Saturday, January 7, 2012

Reoccurring

that constant fear
that constant notion
that constant thought that keeps trying to resurface
push
push
pushing to the top of it all
floating back up
and letting you know it exists
it still exists
always will
now matter how many rocks you tie to this
radioactive
destructive
addicting
repulsive
thought.
its there.
living in silence
waiting to rise up.
waiting to resurface.

Monday, December 26, 2011

Bedtime.

Fall into the sky
Disappear into the earth
Feel the wind pass you,
Can you feel it ?
It hurts.
A thousand pricks slice
A coldness comes on
The earth is soaked
And red now runs.
But I fall into the sky
I fall up into the stars
Gravity no longer exists
And I no longer resist
The earth is now my home
I fall back into my place
Back into my time
And back into my space.

Thursday, December 22, 2011

Out of Time


The howling wind kept my small body shivering, the snow was piling on this small rooftop like a coating of cupcake icing and there was still no sign of him. It was five till nine and time was slowing down all around me. I looked around the empty lot and imagined him running through that door, ready and willing. But there was just the door and the sound of the city breathing. I love this place, you could see the whole of Chicago from here, covered in a thick layer of winter but beautiful none the less. All the shining lights kept me hypnotized, lost in my thoughts of what would happen now?
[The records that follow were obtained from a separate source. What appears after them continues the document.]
(* ===== verification/MkfsImage.v ===== *)
(** * The image mkfs makes

    All files of the image together, and what mkfs leaves on the disk: the file
    system the kernel's theorems start from. *)

From stdpp Require Import functions.
From S2P Require Import Prelude Bytes Machine Spinlock Cprintf Kalloc Vm Proc SleepLock Quiet Bio MemIde Cache Log Commit Trans Inode Dinode Blocks BlockMap ConsoleDev Fs Content Readi Writei Mkfs Image.

(** ** A file while other blocks are written *)

Lemma slot_kept V V' y :
  (forall k, 0 <= k < NSLOT -> slot y V k <> 0 -> V' (slot y V k) = V (slot y V k)) ->
  forall k, slot y V' k = slot y V k.
Proof.
  intros Hsame k. unfold slot. destruct (k <=? NDIRECT); [done|].
  destruct (Z.eqb_spec (addr y NDIRECT) 0) as [|Hne]; [done|].
  specialize (Hsame NDIRECT ltac:(done) Hne). change (slot y V NDIRECT) with (addr y NDIRECT) in Hsame. by rewrite Hsame.
Qed.

Lemma file_kept V V' y :
  file_ok mkfs_sb y V ->
  (forall k, 0 <= k < NSLOT -> slot y V k <> 0 -> V' (slot y V k) = V (slot y V k)) ->
  (forall n, 0 <= n < FSSIZE -> in_use 58 V n = true -> in_use 58 V' n = true) ->
  file_ok mkfs_sb y V' /\ (tight y V -> tight y V') /\ content y V' = content y V.
Proof.
  intros Hfo Hsame Huse. pose proof (slot_kept V V' y Hsame) as Hs.
  assert (Hf : forall fb, fblk y V' fb = fblk y V fb) by (intros; apply Hs).
  assert (Hb : forall k, 0 <= k < MAXFILE * BSIZE -> fblk y V (k / BSIZE) <> 0 -> byte_at y V' k = byte_at y V k).
  { intros k Hk Hne. unfold byte_at. rewrite Hf. unfold fblk in *. rewrite Hsame; [done| |done].
    apply slot_of_range. unfold BSIZE in *. lia. }
  destruct Hfo as [Ha Hsl Hinj Hsz Hfull]. split_and!.
  - split; [done| |intros k k'; rewrite !Hs; apply Hinj|done|intros fb; rewrite Hf; apply Hfull].
    intros k Hk. rewrite Hs. destruct (Hsl k Hk) as [?|[Hr Hu]]; [by left|right]. split; [done|].
    apply Huse; [|done]. change (sb_bmapstart mkfs_sb) with 58 in Hr. change (sb_size mkfs_sb) with FSSIZE in Hr. lia.
  - intros [H1 H2 H3]. split; [intros fb; rewrite Hf; apply H1|done|].
    intros k Hk. rewrite Hf. intros Hne. rewrite Hb; [by apply H3|lia|done].
  - unfold content, bytes_from. apply list_fmap_ext. intros i k [-> Hi]%lookup_seq. cbn [Nat.add]. apply Hb; [lia|].
    apply Hfull; unfold BSIZE; lia.
Qed.
(* ===== verification/MkfsRun.v ===== *)
(** * What mkfs leaves on the disk (main of mkfs.c)

    The parts of mkfs put together: from an empty image to the file system the
    kernel's theorems start from, the root directory included. *)

From stdpp Require Import functions.
From S2P Require Import Prelude Bytes Machine Spinlock Cprintf Kalloc Vm Proc SleepLock Quiet Bio MemIde Cache Log Commit Trans Inode Dinode Blocks BlockMap ConsoleDev Fs Content Readi Writei Mkfs Image MkfsImage.

(** ** The files, without the blocks *)

Definition kinds (xs : list inode) : list (Z * Z) := (fun x => (i_type x, i_nlink x)) <$> xs.

(** The image holds files of the kinds [ts] with the contents [cs]. *)
Definition holds (s : image) (ts : list (Z * Z)) (cs : list (list Z)) : Prop :=
  exists V xs, files_ok s V xs cs /\ kinds xs = ts.

Definition fits (cs : list (list Z)) : Prop := nmeta + sum_cost cs <= FSSIZE.

Lemma cost_nonneg n : 0 <= n -> 0 <= cost n.
Proof. intros H. change 0 with (cost 0). apply cost_mono. lia. Qed.

Lemma sum_cost_cons c cs : sum_cost (c :: cs) = cost (Z.of_nat (length c)) + sum_cost cs.
Proof. done. Qed.
Lemma sum_cost_app cs cs' : sum_cost (cs ++ cs') = sum_cost cs + sum_cost cs'.
Proof. induction cs as [|c cs IH]; [done|]. rewrite <- app_comm_cons, !sum_cost_cons, IH. lia. Qed.
Lemma sum_cost_nonneg cs : 0 <= sum_cost cs.
Proof. induction cs as [|c cs IH]; [done|]. rewrite sum_cost_cons. pose proof (cost_nonneg (Z.of_nat (length c)) ltac:(lia)). lia. Qed.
Would he swoop down and save me, take me away like he unwittingly promises? Or will I be left to endure this frigid winter alone? Wounded. It was always push and pull with us. We were always an almost but never a yes, never a for sure, never a forever. I waited my whole life for him, and I feel like nothing but his back up plan, just his plan B. Nine on the dot. I guess plan A must have worked out. I stepped up onto the ledge, and I stared down at the city that was my entire life. My face was hot, the cold couldn't bother me now. Standing over the city felt calming, numbing even. He wasn't coming and I was done with this game that I've been losing. I wanted to keep this image of my beautiful city in my mind, a winter wonderland that never let me down. I took a deep breathe. I slowly turned my back to all the sounds of life and flickering lights. I closed my eyes and thought of all the times I felt like I was the only plan he ever wanted. Times that seemed like I was the only thing that could light up his world. The scent of his coat as he hugged me, that smile that said I love you and only you. Its now or never, this is it. It's the beginning, or the end. I let myself fall back into the cruel city, it was all slow motion but I could hear the wind rushing as gravity pulled me down. And there it was, that awaited sound that always drowned out the cries of the city. A loud call, but somehow soft as he said it, "..Hannah?"
It was him. He was late.

©HeyJude

Wednesday, November 16, 2011

Through It All

it's hard to come across this,
to miss something like this.
 To let it fly by your life without trying to even reach for it.
 But i have it,
 I've nabbed it,
and now its mine to keep,
 to flaunt,
to show off to the world what I've got.
 I'll treat it with care,
treat you with care and cherish everything your sharing with me.
 I could be the world and you my sky,
 i could live a thousand lives
and still love you all my life.

©HeyJude

Sky

A quiet and silenced sky lies over me, a cool breeze of rain to come rushes over me. Pulling my hair back, the wind leaves my face in an absolutely peaceful expression; In shock. As if I've opened my eyes for the very first time, all the colors swirl together. It's so beautiful and real, i'd swear it was fake. Just a dream. Look up at the sky, the way the clouds flow and dance above us, free to forever roam the world with their everlasting glory. Lay back and watch the world turn now, watch how the silk colors in the sky leave you behind in a blanket of diamonds. Stare, drink in the raw beauty of a silenced sky, embrace the world around you before it passes you by.


©HeyJude

Thursday, October 13, 2011

Our Burning City

The cities burning
and blackening our skies
engulfing our lives
and no one sees
no one asks, why?
why oh why
do we not care if the world dies
do we not hear her pain
do we ignore her cries at night
turn our cheek to keep her problems out of sight?
Blind.
that's what we've become
smelling the smoke and then we run
we're done
we're killing her
and us at the same time.
we're careless
blind.


©HeyJude

Sunday, October 9, 2011

The Kiss That Never Was

Slowly reaching midpoint, you grabbed my hand
you're warm.
your smell is comforting and voice inciting
your love is soft and tasteful, my ears are burning and my body's slowed down now.
Your holding me and i'm safe, I've never felt more comfortable then i am in your arms.
I could be here forever with you, just watching the world pass us by.
It's like were the only two existing now, i'd walk the world in search of you if i had to
i'd never give up.
your kiss is what lets my night become day, the kiss that never was has always been.